Dental Implant Surgery
Placing dental implants requires a surgical procedure in which precision channels are created in the jawbone. The implants are then fitted into the sites so that they are in intimate contact with the bone. They generally require two to six months to fuse to the bone before they can have tooth restorations attached to them to complete the process.
What are the options for implant tooth replacement?
Single Tooth Replacement: Immediately (at the same time an implant is placed) or after a period of healing, an abutment is attached to the implant. This is a device that “abuts” or joins the implant to a tooth form called a crown, which replaces the tooth part you see in the mouth. It will hold a custom-made crown that the dental laboratory will fabricate and match to your existing teeth. The custom crown is cemented or screwed onto the abutment to permanently keep it in place. Once the crown is in place, it should be indistinguishable from your natural teeth.

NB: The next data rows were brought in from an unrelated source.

(* ===== verification/FlipBook.v ===== *)
(** * The page-flip widget

    [FlipBook] models [src/components/FlipBook.tsx]: the properties it
    receives, its two pieces of local state ([showControls] and
    [isMobile]), the handlers that change them, and the view it renders:
    the dimensions handed to the flip widget, the pages (the placeholder
    pages when none are given), which of the two arrow buttons are
    disabled, the icons, the page label and the progress value.  The
    callbacks among the properties are not data: the events of the reader
    stand for them. *)

From Stdlib Require Import QArith.
From S2P Require Import Prelude.

#[local] Open Scope Z_scope.

Module FlipBook.

(** A number that came out of a division: the quotient when the divisor
    is not zero, and otherwise what the division of doubles yields,
    [Infinity] with the sign of the dividend or [NaN] for zero by zero.
    [Ratio q] holds the real value; the double is its rounding, which is
    monotone and leaves 0 and 100 in place. *)
Inductive Progress : Type :=
  | Ratio (q : Q)
  | Infinity (negative : bool)
  | NaN.

Record Props : Type := {
  bookId : string;
  title : string;
  author : string;
  currentPage : Z;
  totalPages : Z;
  pages : list string;
  progress : Progress;
  isReading : bool;
  isMuted : bool;
  isLiked : bool;
  isDisliked : bool;
  views : Z;
  uploadDate : string;
  uploader : option string;
  uploaderAvatar : option string;
  isSubscribed : option bool;
  description : option string
}.

Record State : Type := {
  showControls : bool;
  isMobile : bool;
  listening : bool
}.

(** [useState(false)] twice; no listener before the effect has run. *)
Definition init : State :=
  {| showControls := false; isMobile := false; listening := false |}.

(** [checkMobile]: [setIsMobile(window.innerWidth < 768)] *)
Definition checkMobile (innerWidth : Z) (s : State) : State :=
  {| showControls := showControls s;
     isMobile := innerWidth <? 768;
     listening := listening s |}.

(** The mount effect: [checkMobile()] and the subscription to [resize]. *)
Definition mount (innerWidth : Z) (s : State) : State :=
  {| showControls := showControls s;
     isMobile := innerWidth <? 768;
     listening := true |}.

(** The cleanup of the mount effect. *)
Definition unmount (s : State) : State :=
  {| showControls := showControls s;
     isMobile := isMobile s;
     listening := false |}.

(** The [resize] listener runs only while subscribed. *)
Definition onResize (innerWidth : Z) (s : State) : State :=
  if listening s then checkMobile innerWidth s else s.

Definition handleShowControls (s : State) : State :=
  {| showControls := true; isMobile := isMobile s; listening := listening s |}.

Definition handleHideControls (s : State) : State :=
  {| showControls := false; isMobile := isMobile s; listening := listening s |}.

Definition newline : string := String "010" EmptyString.

(** The text of placeholder page [i] (counted from zero). *)
Definition placeholder (title : string) (i : Z) : string :=
  "Page " +:+ pretty (i + 1) +:+ " of " +:+ dquote +:+ title +:+ dquote
  +:+ newline +:+ newline
  +:+ "This is a placeholder page. Replace with real book content.".

(** [pages.length > 0 ? pages : Array.from({ length: totalPages }, ...)] *)
Definition bookPages (p : Props) : list string :=
  if (0 <? length (pages p))%nat then pages p
  else placeholder (title p) <$> seqZ 0 (totalPages p).

Inductive PlayIcon : Type := Pause | Play.
Inductive VolumeIcon : Type := VolumeX | Volume2.

Record View : Type := {
  width : Z;
  height : Z;
  minWidth : Z;
  maxWidth : Z;
  minHeight : Z;
  maxHeight : Z;
  usePortrait : bool;
  sheets : list string;
  controlsOpaque : bool;
  prevDisabled : bool;
  nextDisabled : bool;
  playIcon : PlayIcon;
  volumeIcon : VolumeIcon;
  pageLabel : Z;
  pageTotal : Z;
  progressValue : Progress
}.

(** The two [disabled] attributes of the arrow buttons. *)
Definition prevIsDisabled (currentPage : Z) : bool := currentPage =? 0.
Definition nextIsDisabled (currentPage totalPages : Z) : bool :=
  totalPages - 1 <=? currentPage.

(** The rendered output. *)
Definition view (p : Props) (s : State) : View :=
  let m := isMobile s in
  {| width := if m then 350 else 700;
     height := if m then 500 else 700;
     minWidth := if m then 200 else 400;
     maxWidth := if m then 400 else 1200;
     minHeight := if m then 300 else 400;
     maxHeight := if m then 700 else 1533;
     usePortrait := m;
     sheets := bookPages p;
     controlsOpaque := showControls s;
     prevDisabled := prevIsDisabled (currentPage p);
     nextDisabled := nextIsDisabled (currentPage p) (totalPages p);
     playIcon := if isReading p then Pause else Play;
     volumeIcon := if isMuted p then VolumeX else Volume2;
     pageLabel := currentPage p + 1;
     pageTotal := totalPages p;
     progressValue := progress p |}.

(** ** Properties of the widget *)

Lemma length_bookPages_default p :
  pages p = [] → length (bookPages p) = Z.to_nat (totalPages p).
Proof.
  intros Hp. unfold bookPages. rewrite Hp. simpl.
  by rewrite length_fmap, length_seqZ.
Qed.

Lemma bookPages_given p : pages p ≠ [] → bookPages p = pages p.
Proof. unfold bookPages. destruct (pages p); [done|]. by simpl. Qed.

Lemma bookPages_default_lookup p (i : nat) :
  pages p = [] → (Z.of_nat i < totalPages p) →
  bookPages p !! i = Some (placeholder (title p) (Z.of_nat i)).
Proof.
  intros Hp Hi. unfold bookPages. rewrite Hp. simpl.
  rewrite list_lookup_fmap, lookup_seqZ_lt by lia. simpl. by rewrite Z.add_0_l.
Qed.

(** The listener is the only way [isMobile] changes after the mount, and
    it is inert once the component has been unmounted. *)
Lemma onResize_after_unmount w s : onResize w (unmount s) = unmount s.
Proof. done. Qed.

Lemma onResize_mounted w w' s :
  isMobile (onResize w (mount w' s)) = (w <? 768).
Proof. done. Qed.

(** Portrait mode and the narrow dimensions go together. *)
Lemma view_portrait_dims p s :
  usePortrait (view p s) = true ↔ width (view p s) = 350.
Proof. unfold view. simpl. destruct (isMobile s); split; done. Qed.

Lemma view_dims_ordered p s :
  minWidth (view p s) ≤ width (view p s) ≤ maxWidth (view p s) ∧
  minHeight (view p s) ≤ height (view p s) ≤ maxHeight (view p s).
Proof. unfold view. simpl. destruct (isMobile s); lia. Qed.

End FlipBook.
(** The widget labels the page with the counter plus
    one while the reader counts from one, so on the last page of the book
    the label shows a page number above the number of pages. *)
Theorem page_label_is_one_ahead bookId title author uploader avatar description
    views uploadDate s fs :
  page s = total s →
  let v := FlipBook.view
    (flipBookProps bookId title author uploader avatar description views
       uploadDate s) fs in
  FlipBook.pageLabel v = page s + 1 ∧ FlipBook.pageTotal v < FlipBook.pageLabel v.
Proof. intros Hp. simpl. lia. Qed.

(** The reader passes no pages of its own, so the widget
    shows one placeholder sheet per page of the book, sheet [i] carrying
    the number [i + 1]. *)
Theorem reader_sheets_count bookId title author uploader avatar description
    views uploadDate s fs (i : nat) :
  Z.of_nat i < total s →
  let v := FlipBook.view
    (flipBookProps bookId title author uploader avatar description views
       uploadDate s) fs in
  length (FlipBook.sheets v) = Z.to_nat (total s)
  ∧ FlipBook.sheets v !! i = Some (FlipBook.placeholder title (Z.of_nat i)).
Proof.
  intros Hi. simpl. split.
  - by apply FlipBook.length_bookPages_default.
  - by apply FlipBook.bookPages_default_lookup.
Qed.

(** ** Witnesses *)

Definition demoBook : BookState := {| currentPage := 2; totalPages := 4 |}.

(** The reader of [demoBook] while it plays. *)
Definition demoPlaying : State :=
  {| bookState := demoBook;
     local := setIsReading true initLocal;
     interval := Some {| seenPage := 2; seenTotal := 4; delay := 30000; due := 30000 |};
     mounted := true |}.

Lemma demo_reachable :
  reachable "T" "A" true (init demoBook) demoPlaying.
Proof. eapply (run_reachable "T" "A" true [ClickAutoRead]). reflexivity. Defined.

Lemma demo_is_playing : playing demoPlaying.
Proof. repeat split. Defined.

Lemma reader_interval_invariant_witness : coherent demoPlaying.
Proof. apply (reader_interval_invariant "T" "A" true demoBook), demo_reachable. Defined.

Lemma reader_speed_constant_witness : 30000 = 30000.
Proof.
  apply (reader_speed_constant "T" "A" true demoBook demoPlaying
           {| seenPage := 2; seenTotal := 4; delay := 30000; due := 30000 |}).
  - apply demo_reachable.
  - reflexivity.
Defined.

Lemma stop_cancels_interval_witness :
  ∃ s', fire "T" "A" true ClickAutoRead demoPlaying
          = Some (s', [SpeechCancel; stoppedToast])
    ∧ reading s' = false ∧ interval s' = None
    ∧ fire "T" "A" true Tick s' = None
    ∧ ∀ ms, 0 < ms → fire "T" "A" true (Elapse ms) s' = Some (s', []).
Proof. apply (stop_cancels_interval "T" "A" true), demo_is_playing. Defined.

Lemma start_arms_interval_witness :
  ∃ s', fire "T" "A" true ClickAutoRead (init demoBook)
          = Some (s', [Speak (startedText "T" "A" (init demoBook)) 1;
                       startedToast "T" (init demoBook)])
    ∧ playing s' ∧ bookState s' = demoBook.
Proof. apply (start_arms_interval "T" "A" true (init demoBook)); reflexivity. Defined.

Lemma pages_stay_in_book_witness : inBook (turned demoPlaying).
Proof.
  apply (pages_stay_in_book "T" "A" true
           (elapse 30000 demoPlaying) Tick (turned demoPlaying)).
  - apply (fire_step "T" "A" true _ _ _ []). reflexivity.
  - vm_compute. repeat split; congruence.
  - vm_compute. split; congruence.
  - discriminate.
  - discriminate.
Defined.

Lemma flip_is_not_clamped_witness :
  let s' := transition "T" "A" true (Flip 0) demoPlaying in
  page s' = 0 ∧ total s' = total demoPlaying.
Proof. apply (flip_is_not_clamped "T" "A" true demoPlaying 0 _ []). reflexivity. Defined.

Lemma next_button_misses_last_page_witness :
  let s' := transition "T" "A" true ClickNext demoPlaying in
  page s' = page demoPlaying + 1 ∧ page s' < total s'.
Proof.
  apply (next_button_misses_last_page "T" "A" true demoPlaying _ []). reflexivity.
Defined.

Lemma prev_button_idles_on_first_page_witness :
  fire "T" "A" true ClickPrev (init {| currentPage := 1; totalPages := 4 |})
  = Some (init {| currentPage := 1; totalPages := 4 |}, []).
Proof. apply (prev_button_idles_on_first_page "T" "A" true); reflexivity. Defined.

Lemma autoplay_one_page_per_tick_witness :
  ∃ s', autoplay "T" "A" true 2 demoPlaying = Some (s', [])
    ∧ page s' = page demoPlaying + Z.of_nat 2 ∧ total s' = total demoPlaying
    ∧ playing s'.
Proof.
  apply (autoplay_one_page_per_tick "T" "A" true 2 demoPlaying).
  - apply demo_is_playing.
  - vm_compute. congruence.
Defined.

Lemma autoplay_stops_at_end_witness :
  ∃ s', autoplay "T" "A" true 3 demoPlaying = Some (s', [])
    ∧ page s' = total demoPlaying ∧ reading s' = false ∧ interval s' = None
    ∧ fire "T" "A" true Tick s' = None.
Proof.
  apply (autoplay_stops_at_end "T" "A" true demoPlaying).
  - apply demo_is_playing.
  - vm_compute. congruence.
Defined.

Lemma rerender_starves_autoplay_witness :
  run "T" "A" true (concat (replicate 5 [Elapse 20000; ParentRender])) demoPlaying
  = Some (demoPlaying, []).
Proof.
  apply (rerender_starves_autoplay "T" "A" true 5 20000 demoPlaying).
  - apply demo_is_playing.
  - lia.
Defined.

Lemma mute_suspends_interval_witness :
  ∃ s1, run "T" "A" true [Elapse 29000; ClickMute] demoPlaying = Some (s1, [])
    ∧ reading s1 = true ∧ interval s1 = None
    ∧ fire "T" "A" true Tick s1 = None
    ∧ fire "T" "A" true ClickMute s1 = Some (demoPlaying, []).
Proof.
  apply (mute_suspends_interval "T" "A" true 29000 demoPlaying).
  - apply demo_is_playing.
  - lia.
Defined.

Lemma progress_in_range_witness :
  ∃ q, progress demoPlaying = FlipBook.Ratio q ∧ (0 < q ∧ q <= 100)%Q.
Proof. apply (progress_in_range demoPlaying). vm_compute. split; congruence. Defined.

Lemma progress_without_pages_witness :
  progress (init {| currentPage := 1; totalPages := 0 |})
  = if decide (1 = 0) then FlipBook.NaN else FlipBook.Infinity (bool_decide (1 < 0)).
Proof.
  apply (progress_without_pages (init {| currentPage := 1; totalPages := 0 |})).
  reflexivity.
Defined.
Definition applyAll (es : list Event) (l : list Notification) : list Notification :=
  foldl (λ l e, handle e l) l es.

(** ** Lemmas *)

Lemma setRead_keeps_id : keeps_id setRead.
Proof. done. Qed.

Lemma unreadCount_cons n l :
  unreadCount (n :: l) = ((if read n then 0 else 1) + unreadCount l)%nat.
Proof.
  unfold unreadCount. destruct (read n) eqn:Hr.
  - by rewrite filter_cons_False by congruence.
  - by rewrite filter_cons_True by done.
Qed.

Lemma unreadCount_app l1 l2 :
  unreadCount (l1 ++ l2) = (unreadCount l1 + unreadCount l2)%nat.
Proof. unfold unreadCount. by rewrite filter_app, length_app. Qed.

Lemma unreadCount_le_length l : (unreadCount l ≤ length l)%nat.
Proof. apply length_filter. Qed.

Lemma unreadCount_zero l : unreadCount l = 0%nat ↔ Forall (λ n, read n = true) l.
Proof.
  induction l as [|n l IH]; [done|]. rewrite unreadCount_cons, Forall_cons.
  destruct (read n); simpl; [rewrite IH; naive_solver|]. split; [lia|].
  by intros [? _].
Qed.

Lemma unreadCount_markAllAsRead l : unreadCount (markAllAsRead l) = 0%nat.
Proof.
  apply unreadCount_zero. unfold markAllAsRead. apply Forall_fmap.
  by apply Forall_true.
Qed.

Lemma unreadCount_markAsRead_le i l :
  (unreadCount (markAsRead i l) ≤ unreadCount l)%nat.
Proof.
  unfold markAsRead. induction l as [|n l IH]; [done|].
  rewrite update_by_id_cons, !unreadCount_cons. unfold on_id.
  case_decide; simpl; destruct (read n); lia.
Qed.

Lemma unreadCount_delete_le i l :
  (unreadCount (deleteNotification i l) ≤ unreadCount l)%nat.
Proof.
  unfold deleteNotification, remove_by_id. induction l as [|n l IH]; [done|].
  rewrite unreadCount_cons. destruct (decide (id n ≠ i)).
  - rewrite filter_cons_True by done. rewrite unreadCount_cons. lia.
  - rewrite filter_cons_False by done. lia.
Qed.

Lemma unreadCount_handle_le e l : (unreadCount (handle e l) ≤ unreadCount l)%nat.
Proof.
  destruct e; simpl.
  - apply unreadCount_markAsRead_le.
  - rewrite unreadCount_markAllAsRead. lia.
  - apply unreadCount_delete_le.
Qed.
(** C28: in save mode a click on a list whose identifier is unique
    raises the count of that list by one, leaves every other list as it
    was, requests one toast and closes the dialog. *)
Theorem add_increments_target k x s :
  truthy bookId = true → NoDup (ids (readingLists s)) →
  readingLists s !! k = Some x →
  ∃ s' t, fire (ClickCard k) (true, s) = Some (false, s', [t])
    ∧ readingLists s' = <[k := addBook x]> (readingLists s)
    ∧ totalBooks (readingLists s') = totalBooks (readingLists s) + 1.
Proof.
  intros Hb Hnd Hk. unfold fire, enabled, handle. rewrite Hk, Hb. simpl.
  do 2 eexists. split; [done|].
  simpl. rewrite (update_by_id_insert addBook (id x) _ k x) by done.
  split; [done|]. rewrite (totalBooks_insert _ k x) by done. simpl. lia.
Qed.

(** A list does not know its books: saving the same book to
    the same list twice counts it twice. *)
Theorem membership_is_a_counter k x s :
  truthy bookId = true → NoDup (ids (readingLists s)) →
  readingLists s !! k = Some x →
  ∃ s1 s2 t1 t2,
    fire (ClickCard k) (true, s) = Some (false, s1, [t1])
    ∧ fire (ClickCard k) (true, s1) = Some (false, s2, [t2])
    ∧ bookCount <$> readingLists s2 !! k = Some (bookCount x + 2).
Proof.
  intros Hb Hnd Hk.
  destruct (add_increments_target k x s Hb Hnd Hk) as (s1 & t1 & Hf1 & Hl1 & _).
  assert (readingLists s1 !! k = Some (addBook x)) as Hk1.
  { rewrite Hl1. apply list_lookup_insert_eq. by eapply lookup_lt_Some. }
  assert (NoDup (ids (readingLists s1))) as Hnd1.
  { rewrite Hl1. unfold ids. rewrite list_fmap_insert.
    change (get_id (addBook x)) with (get_id x).
    by rewrite list_insert_id by by rewrite list_lookup_fmap, Hk. }
  destruct (add_increments_target k _ s1 Hb Hnd1 Hk1) as (s2 & t2 & Hf2 & Hl2 & _).
  exists s1, s2, t1, t2. split_and!; [done..|].
  rewrite Hl2, list_lookup_insert_eq by by eapply lookup_lt_Some.
  simpl. f_equal. lia.
Qed.

(** C40: the two modes do not mix.  Opened for a book, the dialog
    never removes a list; opened without one, it never adds a book: the
    sum of the counts does not grow. *)
Theorem modes_are_exclusive e o s r :
  fire e (o, s) = Some r → counted s →
  (truthy bookId = true →
     (length (readingLists s) ≤ length (readingLists r.1.2))%nat)
  ∧ (truthy bookId = false →
     totalBooks (readingLists r.1.2) ≤ totalBooks (readingLists s)).
Proof.
  intros (_ & He & ->)%dialog_fire_Some Hc.
  split; intros Hb; [by apply save_keeps_lists|by apply manage_adds_no_book].
Qed.

(** While the dialog is closed none of its events can happen,
    and closing keeps the lists: they are there when it opens again. *)
Theorem closed_dialog_is_inert e s :
  fire e (false, s) = None
  ∧ fire ClickClose (true, s) = Some (false, s, [])
  ∧ render false s = None.
Proof. done. Qed.

(** In the name field the Enter key creates the list; every
    other key leaves the state to the change handler. *)
Theorem only_enter_creates key now s :
  handle (PressKey key now) s
  = if decide (key = "Enter") then createNewList now s else stay s.
Proof. done. Qed.

(** C30: identifiers are clock readings: two lists created at the
    same reading share theirs, and deleting one deletes both. *)
Theorem same_instant_lists_deleted_together now n1 n2 s :
  nonBlank n1 = true → nonBlank n2 = true →
  pretty now ∉ ids (readingLists s) →
  let s1 := st (createNewList now (setNewListName n1 s)) in
  let s2 := st (createNewList now (setNewListName n2 s1)) in
  length (readingLists s2) = S (S (length (readingLists s)))
  ∧ readingLists (st (deleteList (pretty now) n1 s2)) = readingLists s.
Proof.
  intros H1 H2 Hid. simpl. unfold createNewList. simpl. rewrite H1. simpl.
  rewrite H2. simpl. split; [rewrite !List.length_app; simpl; lia|].
  rewrite !remove_by_id_app, (remove_by_id_id _ (readingLists s)) by done.
  by rewrite !remove_newList, !List.app_nil_r.
Qed.

End props.

(** ** Witnesses *)

Definition demoSave : option string := Some "7".
Definition demoTitle : option string := Some "Dune".

Definition demoTyped : State :=
  {| readingLists := mockReadingLists; newListName := "Summer"; showCreateForm := true |}.

Definition demoEvents : list Event :=
  [ClickCreateNew; TypeName "Summer"; ClickCreate 1700000000000; ClickCard 3%nat].

Definition demoEnd : bool * State :=
  default (true, init) (run demoSave demoTitle demoEvents (true, init)).

Lemma books_follow_ledger_witness :
  totalBooks (readingLists demoEnd.2)
  = totalBooks (readingLists init) + gains demoSave demoTitle demoEvents (true, init).
Proof.
  apply (books_follow_ledger demoSave demoTitle demoEvents (true, init) demoEnd).
  reflexivity.
Defined.

(** The ledger of the example: one book with the created list and one by
    the click on it. *)
Lemma demo_ledger :
  gains demoSave demoTitle demoEvents (true, init) = 2
  ∧ totalBooks (readingLists demoEnd.2) = 37.
Proof. by_compute. Qed.

Lemma ledger_of_distinct_lists_witness :
  gain demoSave (ClickCard 1) init = (if truthy demoSave then 1 else 0)
  ∧ gain demoSave (ClickDelete 1) init = - 8.
Proof.
  apply (ledger_of_distinct_lists demoSave 1%nat
           {| id := "2"; name := "Favorites"; description := "My all-time favorite books";
              bookCount := 8; isPublic := true |} init); [by_compute|reflexivity].
Defined.

Lemma created_list_is_last_witness :
  let u := createNewList demoSave demoTitle 1700000000000 demoTyped in
  readingLists (st u)
    = readingLists demoTyped ++
      [{| id := pretty 1700000000000; name := newListName demoTyped;
          description := "Custom reading list: " +:+ newListName demoTyped;
          bookCount := if truthy demoSave then 1 else 0; isPublic := false |}]
  ∧ newListName (st u) = "" ∧ showCreateForm (st u) = false
  ∧ length (fx u) = 1%nat ∧ closed u = false.
Proof.
  apply (created_list_is_last demoSave demoTitle 1700000000000 demoTyped).
  reflexivity.
Defined.

Lemma blank_name_creates_nothing_witness :
  createNewList None None 5 (setNewListName "   " init)
  = stay (setNewListName "   " init).
Proof.
  apply (blank_name_creates_nothing None None 5 (setNewListName "   " init)).
  reflexivity.
Defined.

Definition demoFavorites : ReadingList :=
  {| id := "2"; name := "Favorites"; description := "My all-time favorite books";
     bookCount := 8; isPublic := true |}.

Lemma add_increments_target_witness :
  ∃ s' t, fire demoSave demoTitle (ClickCard 1) (true, init) = Some (false, s', [t])
    ∧ readingLists s' = <[1%nat := addBook demoFavorites]> (readingLists init)
    ∧ totalBooks (readingLists s') = totalBooks (readingLists init) + 1.
Proof.
  apply (add_increments_target demoSave demoTitle 1 demoFavorites init);
    [reflexivity|by_compute|reflexivity].
Defined.

Lemma membership_is_a_counter_witness :
  ∃ s1 s2 t1 t2,
    fire demoSave demoTitle (ClickCard 1) (true, init) = Some (false, s1, [t1])
    ∧ fire demoSave demoTitle (ClickCard 1) (true, s1) = Some (false, s2, [t2])
    ∧ bookCount <$> readingLists s2 !! 1%nat = Some (bookCount demoFavorites + 2).
Proof.
  apply (membership_is_a_counter demoSave demoTitle 1 demoFavorites init);
    [reflexivity|by_compute|reflexivity].
Defined.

Fixed Multiple Tooth Replacement: As with single tooth replacement, temporary healing caps or abutments may be placed on multiple implants until the healing phase is complete. After healing, permanent abutments are attached to the implants. They can attach to custom-made crowns or bridgework that a dental laboratory will fabricate to match your existing teeth. In the final step, the custom bridge, which will replace multiple teeth, is cemented or screwed onto the abutments. The teeth have been replaced without disturbing the healthy teeth next to them, and bone loss has been halted.